By John Reichard, CQ HealthBeat Editor
October 8, 2010 -- The federal office overseeing national efforts to spread the use of health information technology announced this week that it has begun publishing a list of products certified as eligible for Medicare and Medicaid bonus payments.
Publication of the list should help spur IT purchases by doctors and hospitals because only products certified as "interoperable"—compatible with other IT systems—will qualify for billions of dollars in Medicare and Medicaid bonus payments appropriated under the economic stimulus law (PL 111-5).
In addition to using certified products, providers also must demonstrate "meaningful use" of the technology to qualify for the bonus payments. What that means in concrete terms was spelled out by the Centers for Medicare and Medicaid Services (CMS) in a final rule issued in July.
The new list is the product of a temporary certification program established under the auspices of the HHS Office of the National Coordinator for Health Information Technology.

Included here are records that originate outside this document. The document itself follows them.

(* ===== verification/Publisher.v ===== *)
(** * The outbox publisher

    [spawn_execution_outbox_publisher] of [src/src/bin/raft_node.rs]: the thread
    that sends the records of a node's outbox segments to Kafka.  One turn of its
    loop ([pass]) takes in the group's cursors from the checkpoint topic, sends the
    cursors that are due, opens readers for new segments, follows the group's
    cursors, and, when the node leads, sends one batch of the oldest segment of
    each shard.

    What the turn meets is an argument: the messages polled, which sends the broker
    acknowledged, and whether the node was the leader at each look.  Writers run in
    other threads; the files are read as they stand at the start of the turn.  The
    order in which Rust's hash tables are walked is a parameter. *)

From S2P Require Import Prelude Types Bytes Text Protocol Wire Sharding Queue Outbox Segments.
Import Reader.

(** ** State *)
Record Config := mkPublisherConfig {
  p_group : Z;
  checkpoint_every_batches : Z;
  batch_size : nat;
  execution_partitions : Z;
  routing : RouteConfig
}.

Record Event := mkSend { ev_key : bytes; ev_partition : Z; ev_payload : bytes }.

Record Publisher := mkPublisher {
  readers : gmap bytes Reader;
  shared_offsets : gmap bytes Z;
  pending_checkpoints : gmap bytes Z;
  batches_since_checkpoint : gmap bytes Z;
  publish_healthy : bool;
  outbox_pending : Z
}.

Definition fresh_publisher : Publisher := mkPublisher ∅ ∅ ∅ ∅ false 0.

(** The outbox directory: segments and cursor files, by the segment's name. *)
Record Store := mkStore { seg_files : gmap bytes bytes; cursors : gmap bytes bytes }.

(** What the broker has acknowledged: execution events and cursors. *)
Record Broker := mkBroker { acked : list Event; checkpoints : list (bytes * bytes) }.

Record Site := mkSite { pub : Publisher; store : Store; broker : Broker }.

(** What one turn meets. *)
Record Weather := mkWeather {
  polled : list (option (option bytes * option bytes));  (* [None]: an error *)
  checkpoint_sent : bytes -> bool;
  leads : bool;                                          (* at the first look *)
  leads_at : bytes -> bool;                              (* before a segment's batch *)
  sent : bytes -> nat -> bool                            (* the [n]th event of a segment's batch *)
}.

(** Field updates. *)
Definition set_readers (p : Publisher) (r : gmap bytes Reader) : Publisher :=
  mkPublisher r (shared_offsets p) (pending_checkpoints p) (batches_since_checkpoint p) (publish_healthy p) (outbox_pending p).
Definition set_shared (p : Publisher) (s : gmap bytes Z) : Publisher :=
  mkPublisher (readers p) s (pending_checkpoints p) (batches_since_checkpoint p) (publish_healthy p) (outbox_pending p).
Definition set_due (p : Publisher) (c b : gmap bytes Z) : Publisher :=
  mkPublisher (readers p) (shared_offsets p) c b (publish_healthy p) (outbox_pending p).
Definition set_healthy (p : Publisher) (h : bool) : Publisher :=
  mkPublisher (readers p) (shared_offsets p) (pending_checkpoints p) (batches_since_checkpoint p) h (outbox_pending p).
Definition set_pending (p : Publisher) (n : Z) : Publisher :=
  mkPublisher (readers p) (shared_offsets p) (pending_checkpoints p) (batches_since_checkpoint p) (publish_healthy p) n.

Section publisher.
Context (cfg : Config) (order : forall A : Type, gmap bytes A -> list (bytes * A)).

David Blumenthal, the national coordinator, told lawmakers last week that his office is preparing a final rule due out later this year establishing a permanent, more rigorous certification program.
Blumenthal told a House subcommittee hearing Sept. 30 that the permanent program, which will be "fully operational" in 2012, will do more to incorporate international standards to make sure that IT systems work together well.
The entire health IT standard-setting effort, seen as key to adoption of the technology, came under review at the hearing by the Technology and Innovation Subcommittee of the House Science and Technology Committee.
More Work Needed
Testimony at the hearing made clear that while much progress has been made, an enormous amount of work remains before IT use is as routine in health care as elsewhere in the economy. The availability of systems meeting federal standards should help, though the standard-setting process has a long way to go.
"Many physicians, particularly those in small practices where most Americans get their health care, are hesitant to take on the considerable expense of a health IT system that, without common standards, may not work with the systems of a neighboring health care provider or may become prematurely obsolete," subcommittee Chairman David Wu, D-Ore., said at the hearing.
Wu said Blumenthal "has done an admirable job meeting tight deadlines and navigating the needs of many stakeholders" in developing standards, but "we still have a ways to go in promoting interoperability, coordinating the many health IT projects under way, governing the standards development process, and providing direction on privacy and security."
Witnesses at the hearing outlined additional areas in which standards are needed. Kamie Roberts, an official with the National Institute of Standards and Technology, which is part of the Commerce Department, is working with academia and the private sector to develop standards in telemedicine to make it easier for doctors to diagnose, treat, and monitor patients from many miles away.
Another focus is on developing standards so that "medical records can be retrieved regardless of the format and medium in which they were first created or stored," Roberts testified. "This preservation will allow doctors to create the medical records of children today, and enable access to those same medical records when those children are adults."
Standards Needed
Roberts added that standards are needed to encourage advances in medical image quality and to promote development of technology to allow doctors to more easily retrieve physician notes from electronic health records.
Richard Gibson, president of the Oregon Health Network, credited Blumenthal's office for "making rules as straightforward and pragmatic as possible." Gibson said vendors of electronic health records "now have a clear road map for the next two years of what will be required of their software as a minimum for clinician adoption."
But "we need to acknowledge that standards have relatively little application unless individual health care providers have electronic health records in the first place," Gibson said. Most of the 400,000 health care professionals eligible for bonus payments still need to acquire electronic health records for their medical practices, he said, estimating that bonus payments will only cover 47 to 67 percent of that cost.
Experts say electronic health records will prevent the prescribing of inappropriate drugs or dosages, head off medical errors stemming from hard-to-read handwriting, and reduce duplicative testing by providing a permanent place to store medical data, among other benefits.
But Gibson said use of the systems right now is very time-consuming for many doctors. In general, electronic health records are not yet at a point where they "allow providers to see more patients in a day, spend more quality time with their patients, or guarantee better or more consistent health outcomes for their patients," he said.